Step 1: On-site defect collection and preliminary judgment
No wetting: the solder is not spread at all, the metal of the pad is exposed, and there is no adhesion → There is a high probability that the pad is severely oxidized, organic contaminated, and the plating fails completely;
Semi-wetting: solder spreads first and then retracts, partially exposed → local defects in the coating, light oxidation, and insufficient flux activity;
Shrinkage: The solder shrinks into a spherical shape, and only dots are attached to → the surface energy is extremely low, heavy pollution, and the OSP film is completely destroyed.
Poor tin penetration: the through-hole hole wall is not wetted → hole wall pollution, coating leakage, insufficient preheating, and the dip soldering time is too short;
Pinhole bubbles: cavities in the solder layer → the board absorbs moisture, flux water vapor, and pad oxide layer decomposition;
Black discs are accompanied by non-wetting: ENIG pads are blackened → typical nickel layer corrosion failure.

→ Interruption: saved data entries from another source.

(** C4 (amended): for a model that passes the guards on the last three nodes
    and on the second-to-last initializer, and on which the script runs to
    completion (a node with an output is last after the removals, and there
    is a graph output), the saved model has the dims of the second-to-last
    initializer extended by exactly two trailing ones, its other fields
    (raw data included) as they were, and every other initializer
    unchanged. *)
Theorem C4_extends_weight_dims optimize name_in name_out w m0 m1
    graph_node avgpool o os vo vos :
  files w !! name_in = Some (RegularFile (OnnxModel m0)) →
  optimize m0 ["eliminate_nop_pad"] = inr m1 →
  node_guards (GraphProto.node (ModelProto.graph m1)) = true →
  weights_guard m1 = true →
  remove_all (slice_last3 (GraphProto.node (ModelProto.graph m1)))
    (GraphProto.node (ModelProto.graph m1)) = Some graph_node →
  last graph_node = Some avgpool →
  NodeProto.output avgpool = o :: os →
  GraphProto.output (ModelProto.graph m1) = vo :: vos →
  ∃ w' model' weights,
    optimize_quantized_mobilenet optimize name_in name_out w = (inr tt, w') ∧
    files w' !! name_out = Some (RegularFile (OnnxModel model')) ∧
    GraphProto.initializer (ModelProto.graph m1)
      !! (length (GraphProto.initializer (ModelProto.graph m1)) - 2)%nat = Some weights ∧
    GraphProto.initializer (ModelProto.graph model')
      !! (length (GraphProto.initializer (ModelProto.graph m1)) - 2)%nat
      = Some {| TensorProto.dims := TensorProto.dims weights ++ [1; 1];
                TensorProto.data_type := TensorProto.data_type weights;
                TensorProto.name := TensorProto.name weights;
                TensorProto.raw_data := TensorProto.raw_data weights |} ∧
    length (GraphProto.initializer (ModelProto.graph model'))
      = length (GraphProto.initializer (ModelProto.graph m1)) ∧
    ∀ i, i ≠ (length (GraphProto.initializer (ModelProto.graph m1)) - 2)%nat →
         GraphProto.initializer (ModelProto.graph model') !! i
         = GraphProto.initializer (ModelProto.graph m1) !! i.
Proof.
  intros H0 H1 Hng Hwg Hrm Havg Ho Hvo.
  destruct (surgery_result_intro m1 graph_node avgpool o os vo vos)
    as (g & x & gw & gb & Hg & Hin & Hs); try done.
  destruct (weights_guard_inv m1 g x gw gb Hwg Hg Hin) as (weights & Hw & _).
  apply getitem_penultimate_inr in Hw as [_ Hw].
  destruct (run_ok optimize name_in name_out w m0 m1 _ H0 H1 Hs) as (w' & Hrun & Hf).
  eexists w', _, weights. split; [done|].
  split; [by rewrite Hf, lookup_insert_eq|]. simpl.
  split; [done|]. split; [by rewrite list_lookup_alter_eq, Hw|].
  split; [apply length_alter|].
  intros i Hi. by apply list_lookup_alter_ne.
Qed.

(** C4 as stated fails: in [Examples.only_fc] the guards pass and the
    second-to-last initializer is named as the weights input of the Gemm
    node, but the script stops with an IndexError before it reaches the
    initializer, and no model with extended dims is saved. *)
Lemma C4_counterexample_only_fc :
  node_guards (GraphProto.node (ModelProto.graph Examples.only_fc)) = true ∧
  weights_guard Examples.only_fc = true ∧
  surgery Examples.only_fc = inl IndexError ∧
  (optimize_quantized_mobilenet reference_optimize "model.onnx" "model_opt.onnx"
     (Examples.world "model.onnx" Examples.only_fc)).1 = inl IndexError ∧
  files (optimize_quantized_mobilenet reference_optimize "model.onnx" "model_opt.onnx"
           (Examples.world "model.onnx" Examples.only_fc)).2
    = files (Examples.world "model.onnx" Examples.only_fc).
Proof. repeat split; by vm_compute. Qed.

(** The run on [Examples.mobilenet]: of its three initializers, the second
    is the one extended. *)
Lemma C4_witness :
  ∃ w' model' weights,
    optimize_quantized_mobilenet reference_optimize "model.onnx" "model_opt.onnx"
      (Examples.world "model.onnx" Examples.mobilenet) = (inr tt, w') ∧
    files w' !! "model_opt.onnx" = Some (RegularFile (OnnxModel model')) ∧
    [Examples.conv_w; Examples.fc_w; Examples.fc_b] !! 1%nat = Some weights ∧
    GraphProto.initializer (ModelProto.graph model') !! 1%nat
      = Some {| TensorProto.dims := TensorProto.dims weights ++ [1; 1];
                TensorProto.data_type := TensorProto.data_type weights;
                TensorProto.name := TensorProto.name weights;
                TensorProto.raw_data := TensorProto.raw_data weights |} ∧
    length (GraphProto.initializer (ModelProto.graph model')) = 3%nat ∧
    ∀ i, i ≠ 1%nat →
         GraphProto.initializer (ModelProto.graph model') !! i
         = [Examples.conv_w; Examples.fc_w; Examples.fc_b] !! i.
Proof.
  apply (C4_extends_weight_dims reference_optimize "model.onnx" "model_opt.onnx"
           (Examples.world "model.onnx" Examples.mobilenet)
           Examples.mobilenet Examples.mobilenet_no_pad
           [Examples.relu; Examples.avgpool "relu"] (Examples.avgpool "relu")
           "pooled" [] Examples.prob []);
    vm_compute; reflexivity.
Defined.

(** C5: when a guard fails on the model handed over by the optimizer (the
    last node is not a Gemm node, or one of the last three nodes does not have
    the number of inputs its operator expects and exactly one output, or the
    second-to-last initializer is not named as the Gemm weights input), the
    script ends with an exception and the files are as they were: nothing has
    been written to name_out. *)
Theorem C5_guard_failure_writes_nothing optimize name_in name_out w m0 m1 :
  files w !! name_in = Some (RegularFile (OnnxModel m0)) →
  optimize m0 ["eliminate_nop_pad"] = inr m1 →
  last_is_gemm (GraphProto.node (ModelProto.graph m1)) = false ∨
  (∃ n, n ∈ slice_last3 (GraphProto.node (ModelProto.graph m1)) ∧
        node_guard n = false) ∨
  weights_guard m1 = false →
  ∃ e w',
    optimize_quantized_mobilenet optimize name_in name_out w = (inl e, w') ∧
    files w' = files w.
Proof.
  intros H0 H1 Hfail.
  destruct (surgery m1) as [e|model'] eqn:Hs.
  - exists e. by eapply run_surgery_inl.
  - exfalso. apply surgery_inr, surgery_result_guards in Hs as [Hng Hwg].
    unfold node_guards in Hng. apply andb_prop in Hng as [Hlast Hall].
    destruct Hfail as [Hf|[(n & Hn & Hf)|Hf]]; [congruence| |congruence].
    rewrite forallb_forall in Hall. apply list_elem_of_In, Hall in Hn. congruence.
Qed.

Step 2: Standardized solderability retest verification
Step 3: Laboratory instrument in-depth testing
- Metallography Microscope / SEM Scanning Electron Microscope Observe the microscopic morphology of the pad: oxide layer thickness, plating pinholes, peeling, black nickel, whiskers, organic residues, and IMC layer morphology. The SEM can be magnified up to thousands of times to clearly identify nanoscale defects such as corroded holes in the nickel layer of ENIG black disks, OSP film breakage cracks.
- EDS energy spectroscopy detects the elemental composition of the pad surface: if there is a high content of O (oxygen), it indicates severe oxidation; high content of C (carbon), which proves organic pollution; High content of S (sulfur)/Cl (chlorine), proving corrosion of sulfide / chloride ions; ENIG pads have too low Au content and abnormal Ni content, proving that the plating is ineffective.
- XRF Coating Thickness Gauge Non-destructive measurement of coating thickness: OSP film thickness of 0.2~0.5μm is qualified, ENIG nickel layer is 3~5μm, gold layer 0.05~0.15μm is qualified, and the thickness of immersion tin/silver layer is up to standard. Insufficient or severely uneven thickness directly leads to the failure of weldability.
- Surface cleanliness test (ion contamination test) detects ion residues on the surface of the pad: chloride ions, sodium ions, potassium ions, etc. exceed the standard, which will damage the wetting interface, cause corrosion and soldering rejection. Industry standards require ionic contamination < 1.56 μg/cm² (NaCl equivalent).
- Wetting Balance Tester Quantitative Analysis of Wetting Force - Time Curve: Compared with qualified samples, defective samples usually show negative wetting force, too long wetting time, 90% of F5
Step 4: Failure mechanism derivation and root cause localization
Typical failure case 1: OSP board does not wet a large area
Typical Failure Case 2: ENIG pad semi-wetted + black disk
Typical failure case 3: Vulcanization of immersed silver plate refuses welding
Typical failure case 4: Poor tin spraying plate penetration
Typical failure case 5: Batch tin reduction
Step 5: Process verification and improvement plan implementation
Coating defect improvement: OSP coating parameters are adjusted to ensure uniform film thickness; Optimize ENIG nickel gold process to eliminate black disks; strengthen electroplating control to avoid leakage and peeling;
Pollution control improvement: upgrade the cleaning process to reduce ionic residue; Perform anti-static and dust-free operation, and do not touch the pad with bare hands; optimize the solder mask process to prevent ink overflow;
Storage and transportation improvement: strict vacuum packaging, increase desiccant and humidity card; Perform FIFO management and control storage cycles; Improve storage temperature and humidity to avoid sulfide/chloride ion pollution;
Process matching improvements: optimized welding temperature/time/preheating to match surface treatment types; Choose the adapted flux to improve activity and compatibility;
Control and upgrade: increase the proportion of factory weldability sampling inspection, increase aging testing for key products; establish a re-inspection system for incoming materials, and compulsory testing of overdue plates.